### [PROBLEM]
Please report how many lines below contain "returned", writing nothing except the number.

(Stored entries)
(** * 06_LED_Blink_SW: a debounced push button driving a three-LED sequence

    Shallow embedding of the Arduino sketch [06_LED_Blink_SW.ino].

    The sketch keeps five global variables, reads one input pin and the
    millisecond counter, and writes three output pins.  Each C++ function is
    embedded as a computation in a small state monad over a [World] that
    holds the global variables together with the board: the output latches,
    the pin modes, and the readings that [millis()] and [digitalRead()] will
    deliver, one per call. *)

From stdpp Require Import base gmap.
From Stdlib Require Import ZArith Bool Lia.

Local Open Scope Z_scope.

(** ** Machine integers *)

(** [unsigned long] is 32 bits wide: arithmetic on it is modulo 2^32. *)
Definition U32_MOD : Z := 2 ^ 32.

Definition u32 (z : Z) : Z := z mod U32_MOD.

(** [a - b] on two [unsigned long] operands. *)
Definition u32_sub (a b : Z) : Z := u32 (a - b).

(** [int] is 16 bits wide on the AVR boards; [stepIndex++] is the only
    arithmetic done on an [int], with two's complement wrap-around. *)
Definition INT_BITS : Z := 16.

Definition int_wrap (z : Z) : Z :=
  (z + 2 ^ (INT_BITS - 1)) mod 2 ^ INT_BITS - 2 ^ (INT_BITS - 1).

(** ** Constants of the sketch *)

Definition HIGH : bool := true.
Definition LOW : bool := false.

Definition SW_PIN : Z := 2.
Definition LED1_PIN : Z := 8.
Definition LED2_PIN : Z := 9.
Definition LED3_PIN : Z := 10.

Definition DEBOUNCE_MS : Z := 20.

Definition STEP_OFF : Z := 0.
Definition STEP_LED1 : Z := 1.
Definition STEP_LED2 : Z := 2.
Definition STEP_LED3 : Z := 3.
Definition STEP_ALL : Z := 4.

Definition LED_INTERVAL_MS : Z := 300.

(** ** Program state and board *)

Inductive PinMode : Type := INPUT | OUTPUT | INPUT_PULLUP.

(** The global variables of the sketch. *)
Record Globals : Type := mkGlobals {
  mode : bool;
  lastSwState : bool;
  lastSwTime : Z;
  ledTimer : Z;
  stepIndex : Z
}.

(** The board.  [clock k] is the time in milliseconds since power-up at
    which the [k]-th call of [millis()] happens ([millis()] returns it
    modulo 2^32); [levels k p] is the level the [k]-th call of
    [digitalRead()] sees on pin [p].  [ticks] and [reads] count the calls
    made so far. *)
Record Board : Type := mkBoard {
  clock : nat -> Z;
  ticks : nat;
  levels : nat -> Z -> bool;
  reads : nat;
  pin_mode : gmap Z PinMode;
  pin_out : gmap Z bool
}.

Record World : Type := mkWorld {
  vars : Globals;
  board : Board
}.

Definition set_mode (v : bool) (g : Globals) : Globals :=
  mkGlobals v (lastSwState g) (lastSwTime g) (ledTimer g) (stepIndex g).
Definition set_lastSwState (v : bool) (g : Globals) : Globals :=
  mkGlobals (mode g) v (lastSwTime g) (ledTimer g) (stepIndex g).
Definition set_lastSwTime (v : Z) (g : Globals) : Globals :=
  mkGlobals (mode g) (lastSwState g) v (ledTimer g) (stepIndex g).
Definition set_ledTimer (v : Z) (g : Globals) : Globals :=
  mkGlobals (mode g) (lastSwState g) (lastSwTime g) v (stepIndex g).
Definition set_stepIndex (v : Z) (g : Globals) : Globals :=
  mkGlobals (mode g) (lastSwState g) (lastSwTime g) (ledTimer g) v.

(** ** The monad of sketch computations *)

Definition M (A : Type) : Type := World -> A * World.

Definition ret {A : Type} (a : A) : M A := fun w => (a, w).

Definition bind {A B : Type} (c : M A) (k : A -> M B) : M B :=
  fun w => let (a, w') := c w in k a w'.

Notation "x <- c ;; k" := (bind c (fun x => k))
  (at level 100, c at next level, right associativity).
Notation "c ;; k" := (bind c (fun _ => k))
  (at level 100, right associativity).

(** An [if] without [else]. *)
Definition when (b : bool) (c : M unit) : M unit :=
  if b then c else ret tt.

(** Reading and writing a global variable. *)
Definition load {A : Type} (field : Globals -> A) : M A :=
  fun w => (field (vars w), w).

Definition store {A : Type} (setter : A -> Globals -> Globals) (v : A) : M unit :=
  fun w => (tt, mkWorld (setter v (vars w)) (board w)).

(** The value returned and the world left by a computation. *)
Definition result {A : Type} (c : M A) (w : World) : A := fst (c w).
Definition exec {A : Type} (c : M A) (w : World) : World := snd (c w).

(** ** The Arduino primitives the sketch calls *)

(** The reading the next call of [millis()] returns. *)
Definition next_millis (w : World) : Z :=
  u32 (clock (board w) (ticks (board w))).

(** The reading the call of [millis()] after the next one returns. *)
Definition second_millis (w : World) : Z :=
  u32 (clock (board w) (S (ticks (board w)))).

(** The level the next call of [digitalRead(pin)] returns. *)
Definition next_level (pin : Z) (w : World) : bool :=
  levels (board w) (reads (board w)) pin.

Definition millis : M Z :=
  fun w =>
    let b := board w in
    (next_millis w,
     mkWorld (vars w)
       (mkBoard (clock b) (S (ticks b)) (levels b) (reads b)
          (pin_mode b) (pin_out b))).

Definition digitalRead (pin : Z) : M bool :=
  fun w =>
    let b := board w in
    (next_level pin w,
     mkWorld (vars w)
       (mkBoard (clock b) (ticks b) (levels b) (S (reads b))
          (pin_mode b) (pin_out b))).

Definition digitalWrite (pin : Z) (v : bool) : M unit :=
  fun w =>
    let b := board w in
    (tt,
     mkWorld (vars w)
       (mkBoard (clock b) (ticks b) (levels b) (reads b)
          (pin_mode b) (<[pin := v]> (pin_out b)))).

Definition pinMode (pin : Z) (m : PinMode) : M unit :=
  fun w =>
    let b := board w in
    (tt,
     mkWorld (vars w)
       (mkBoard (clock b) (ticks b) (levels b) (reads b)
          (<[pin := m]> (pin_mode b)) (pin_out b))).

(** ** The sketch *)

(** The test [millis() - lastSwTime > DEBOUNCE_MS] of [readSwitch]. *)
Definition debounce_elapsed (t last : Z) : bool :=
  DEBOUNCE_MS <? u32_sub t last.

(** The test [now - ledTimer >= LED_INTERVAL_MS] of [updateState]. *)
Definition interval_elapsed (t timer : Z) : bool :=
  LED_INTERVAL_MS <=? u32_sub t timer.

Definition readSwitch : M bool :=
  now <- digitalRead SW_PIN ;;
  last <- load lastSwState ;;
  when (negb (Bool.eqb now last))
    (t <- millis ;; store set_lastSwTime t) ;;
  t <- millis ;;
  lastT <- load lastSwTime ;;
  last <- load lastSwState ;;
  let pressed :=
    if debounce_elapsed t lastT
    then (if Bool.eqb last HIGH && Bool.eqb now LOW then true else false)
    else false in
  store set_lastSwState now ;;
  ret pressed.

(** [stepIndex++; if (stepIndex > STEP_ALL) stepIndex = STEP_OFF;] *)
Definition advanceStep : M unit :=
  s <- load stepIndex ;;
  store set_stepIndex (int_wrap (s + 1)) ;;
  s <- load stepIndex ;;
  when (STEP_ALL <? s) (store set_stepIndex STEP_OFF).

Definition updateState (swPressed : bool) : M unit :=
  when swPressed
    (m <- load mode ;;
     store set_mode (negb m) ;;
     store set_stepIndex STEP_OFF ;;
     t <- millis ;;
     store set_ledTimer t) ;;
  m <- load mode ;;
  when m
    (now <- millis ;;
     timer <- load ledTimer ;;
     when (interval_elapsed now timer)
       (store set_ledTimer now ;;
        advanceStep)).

---

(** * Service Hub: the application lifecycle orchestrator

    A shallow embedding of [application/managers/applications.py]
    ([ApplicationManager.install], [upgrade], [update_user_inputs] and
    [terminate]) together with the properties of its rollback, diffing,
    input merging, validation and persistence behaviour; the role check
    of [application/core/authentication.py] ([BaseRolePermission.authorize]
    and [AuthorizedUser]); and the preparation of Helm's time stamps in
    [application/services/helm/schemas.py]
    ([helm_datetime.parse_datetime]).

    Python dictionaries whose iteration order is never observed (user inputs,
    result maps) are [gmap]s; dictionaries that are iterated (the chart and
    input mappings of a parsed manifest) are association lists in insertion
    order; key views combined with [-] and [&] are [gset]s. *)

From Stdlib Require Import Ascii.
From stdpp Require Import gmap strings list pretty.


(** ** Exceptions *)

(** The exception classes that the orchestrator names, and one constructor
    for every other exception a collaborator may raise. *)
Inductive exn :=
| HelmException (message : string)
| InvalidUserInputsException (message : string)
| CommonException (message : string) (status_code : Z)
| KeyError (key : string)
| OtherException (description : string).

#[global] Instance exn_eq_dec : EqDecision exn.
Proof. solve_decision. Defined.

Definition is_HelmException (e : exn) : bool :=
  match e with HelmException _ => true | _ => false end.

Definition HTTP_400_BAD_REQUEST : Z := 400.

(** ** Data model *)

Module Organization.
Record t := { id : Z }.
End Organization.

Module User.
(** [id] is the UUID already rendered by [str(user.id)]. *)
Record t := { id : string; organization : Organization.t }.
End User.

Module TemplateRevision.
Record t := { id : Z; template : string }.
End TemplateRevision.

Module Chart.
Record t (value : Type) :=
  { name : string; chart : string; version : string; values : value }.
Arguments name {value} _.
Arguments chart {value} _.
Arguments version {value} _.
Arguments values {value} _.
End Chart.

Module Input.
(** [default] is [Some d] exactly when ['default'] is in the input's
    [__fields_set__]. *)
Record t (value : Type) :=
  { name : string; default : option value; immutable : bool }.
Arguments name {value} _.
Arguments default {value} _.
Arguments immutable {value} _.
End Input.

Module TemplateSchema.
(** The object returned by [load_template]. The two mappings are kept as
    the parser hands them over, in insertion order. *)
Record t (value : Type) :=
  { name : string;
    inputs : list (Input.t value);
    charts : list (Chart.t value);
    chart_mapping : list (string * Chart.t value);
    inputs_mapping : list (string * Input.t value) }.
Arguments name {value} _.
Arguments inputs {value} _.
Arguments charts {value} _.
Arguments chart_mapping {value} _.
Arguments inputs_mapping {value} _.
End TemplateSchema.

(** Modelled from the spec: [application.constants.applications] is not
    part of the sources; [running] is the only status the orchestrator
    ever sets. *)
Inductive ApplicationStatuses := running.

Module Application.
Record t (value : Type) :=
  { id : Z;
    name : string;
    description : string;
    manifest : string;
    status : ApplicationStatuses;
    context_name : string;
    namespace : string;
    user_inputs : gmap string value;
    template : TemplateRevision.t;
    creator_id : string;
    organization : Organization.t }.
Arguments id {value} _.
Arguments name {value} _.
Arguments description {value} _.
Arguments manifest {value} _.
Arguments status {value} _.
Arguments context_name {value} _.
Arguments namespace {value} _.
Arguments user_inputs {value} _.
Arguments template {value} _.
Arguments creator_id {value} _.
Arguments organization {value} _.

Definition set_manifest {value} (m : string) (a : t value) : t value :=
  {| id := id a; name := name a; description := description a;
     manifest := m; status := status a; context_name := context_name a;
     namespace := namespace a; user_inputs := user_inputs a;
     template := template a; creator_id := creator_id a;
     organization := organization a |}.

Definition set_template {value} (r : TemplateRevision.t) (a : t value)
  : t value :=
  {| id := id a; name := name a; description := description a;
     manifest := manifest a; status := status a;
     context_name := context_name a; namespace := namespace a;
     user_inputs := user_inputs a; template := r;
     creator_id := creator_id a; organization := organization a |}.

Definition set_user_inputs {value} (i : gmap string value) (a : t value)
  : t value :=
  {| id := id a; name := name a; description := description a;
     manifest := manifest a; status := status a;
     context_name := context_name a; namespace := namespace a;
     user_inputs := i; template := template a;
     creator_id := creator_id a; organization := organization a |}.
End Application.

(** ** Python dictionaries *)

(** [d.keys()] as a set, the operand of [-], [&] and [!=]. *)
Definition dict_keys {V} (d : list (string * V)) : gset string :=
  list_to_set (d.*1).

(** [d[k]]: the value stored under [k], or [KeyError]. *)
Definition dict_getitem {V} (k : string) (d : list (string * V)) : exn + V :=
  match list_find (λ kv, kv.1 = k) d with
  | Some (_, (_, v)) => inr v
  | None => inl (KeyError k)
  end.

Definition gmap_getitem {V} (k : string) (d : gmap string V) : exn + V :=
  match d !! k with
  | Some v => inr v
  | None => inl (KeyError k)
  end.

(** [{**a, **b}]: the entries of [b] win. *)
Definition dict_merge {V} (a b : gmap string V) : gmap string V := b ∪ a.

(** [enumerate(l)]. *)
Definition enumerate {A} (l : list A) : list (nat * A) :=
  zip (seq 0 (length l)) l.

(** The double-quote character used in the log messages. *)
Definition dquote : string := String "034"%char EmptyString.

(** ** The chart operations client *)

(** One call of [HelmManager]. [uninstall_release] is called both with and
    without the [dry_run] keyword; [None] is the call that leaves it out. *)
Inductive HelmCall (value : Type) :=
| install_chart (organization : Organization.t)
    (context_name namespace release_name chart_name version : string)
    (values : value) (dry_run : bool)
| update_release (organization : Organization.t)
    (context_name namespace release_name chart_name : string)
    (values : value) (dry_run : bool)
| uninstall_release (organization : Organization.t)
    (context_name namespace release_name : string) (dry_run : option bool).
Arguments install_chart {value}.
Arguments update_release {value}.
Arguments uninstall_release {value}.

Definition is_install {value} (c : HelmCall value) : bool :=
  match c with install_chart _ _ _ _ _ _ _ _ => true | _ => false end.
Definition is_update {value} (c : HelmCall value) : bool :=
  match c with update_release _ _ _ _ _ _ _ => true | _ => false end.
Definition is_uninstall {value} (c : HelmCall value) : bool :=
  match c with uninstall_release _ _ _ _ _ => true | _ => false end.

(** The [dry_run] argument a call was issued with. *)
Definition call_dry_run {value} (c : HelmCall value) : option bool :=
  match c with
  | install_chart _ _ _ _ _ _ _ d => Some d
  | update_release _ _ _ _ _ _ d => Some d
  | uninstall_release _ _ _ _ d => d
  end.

==

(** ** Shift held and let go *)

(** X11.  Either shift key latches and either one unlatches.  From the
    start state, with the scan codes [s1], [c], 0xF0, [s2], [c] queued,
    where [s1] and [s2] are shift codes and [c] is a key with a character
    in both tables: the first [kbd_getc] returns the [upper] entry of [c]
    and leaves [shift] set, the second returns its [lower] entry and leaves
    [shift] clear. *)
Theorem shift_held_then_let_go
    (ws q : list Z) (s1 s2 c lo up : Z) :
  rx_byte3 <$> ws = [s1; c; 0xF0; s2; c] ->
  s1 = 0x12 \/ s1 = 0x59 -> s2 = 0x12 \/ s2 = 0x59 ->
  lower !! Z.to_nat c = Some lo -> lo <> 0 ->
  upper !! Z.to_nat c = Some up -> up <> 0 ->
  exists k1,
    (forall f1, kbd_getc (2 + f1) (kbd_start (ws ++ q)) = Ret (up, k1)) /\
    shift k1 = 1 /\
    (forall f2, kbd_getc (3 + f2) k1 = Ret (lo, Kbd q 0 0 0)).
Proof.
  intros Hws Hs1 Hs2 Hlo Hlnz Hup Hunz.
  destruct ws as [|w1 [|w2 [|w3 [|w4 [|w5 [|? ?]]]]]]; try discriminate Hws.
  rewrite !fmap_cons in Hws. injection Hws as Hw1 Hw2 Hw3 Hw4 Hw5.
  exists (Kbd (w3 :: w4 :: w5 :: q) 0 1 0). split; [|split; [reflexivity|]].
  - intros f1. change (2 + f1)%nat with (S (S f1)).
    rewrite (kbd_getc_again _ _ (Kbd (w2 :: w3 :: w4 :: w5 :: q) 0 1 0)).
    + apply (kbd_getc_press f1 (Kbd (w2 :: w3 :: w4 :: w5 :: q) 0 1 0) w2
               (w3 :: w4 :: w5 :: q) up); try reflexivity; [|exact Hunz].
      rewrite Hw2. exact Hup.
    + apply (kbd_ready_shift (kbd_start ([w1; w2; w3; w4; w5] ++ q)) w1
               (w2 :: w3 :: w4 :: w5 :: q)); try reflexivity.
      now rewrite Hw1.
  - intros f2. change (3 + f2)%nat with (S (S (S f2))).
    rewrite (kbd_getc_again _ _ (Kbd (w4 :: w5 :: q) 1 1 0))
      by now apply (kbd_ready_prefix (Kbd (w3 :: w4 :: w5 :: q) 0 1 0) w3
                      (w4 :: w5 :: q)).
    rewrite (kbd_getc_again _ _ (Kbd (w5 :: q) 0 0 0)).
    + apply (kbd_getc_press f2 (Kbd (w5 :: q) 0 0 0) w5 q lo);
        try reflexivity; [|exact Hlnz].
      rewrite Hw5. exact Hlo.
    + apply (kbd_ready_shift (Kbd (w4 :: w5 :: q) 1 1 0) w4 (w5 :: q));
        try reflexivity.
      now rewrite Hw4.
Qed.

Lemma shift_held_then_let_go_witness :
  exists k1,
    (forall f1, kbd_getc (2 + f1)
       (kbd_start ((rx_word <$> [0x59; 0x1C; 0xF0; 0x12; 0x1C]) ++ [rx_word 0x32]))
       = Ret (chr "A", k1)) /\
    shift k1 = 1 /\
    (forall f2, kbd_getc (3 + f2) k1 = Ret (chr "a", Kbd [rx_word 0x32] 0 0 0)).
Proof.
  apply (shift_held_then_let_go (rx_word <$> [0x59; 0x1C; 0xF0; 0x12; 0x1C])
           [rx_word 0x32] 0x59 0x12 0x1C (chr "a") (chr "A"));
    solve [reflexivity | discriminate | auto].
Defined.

### [EXERCISE OUTPUT]
2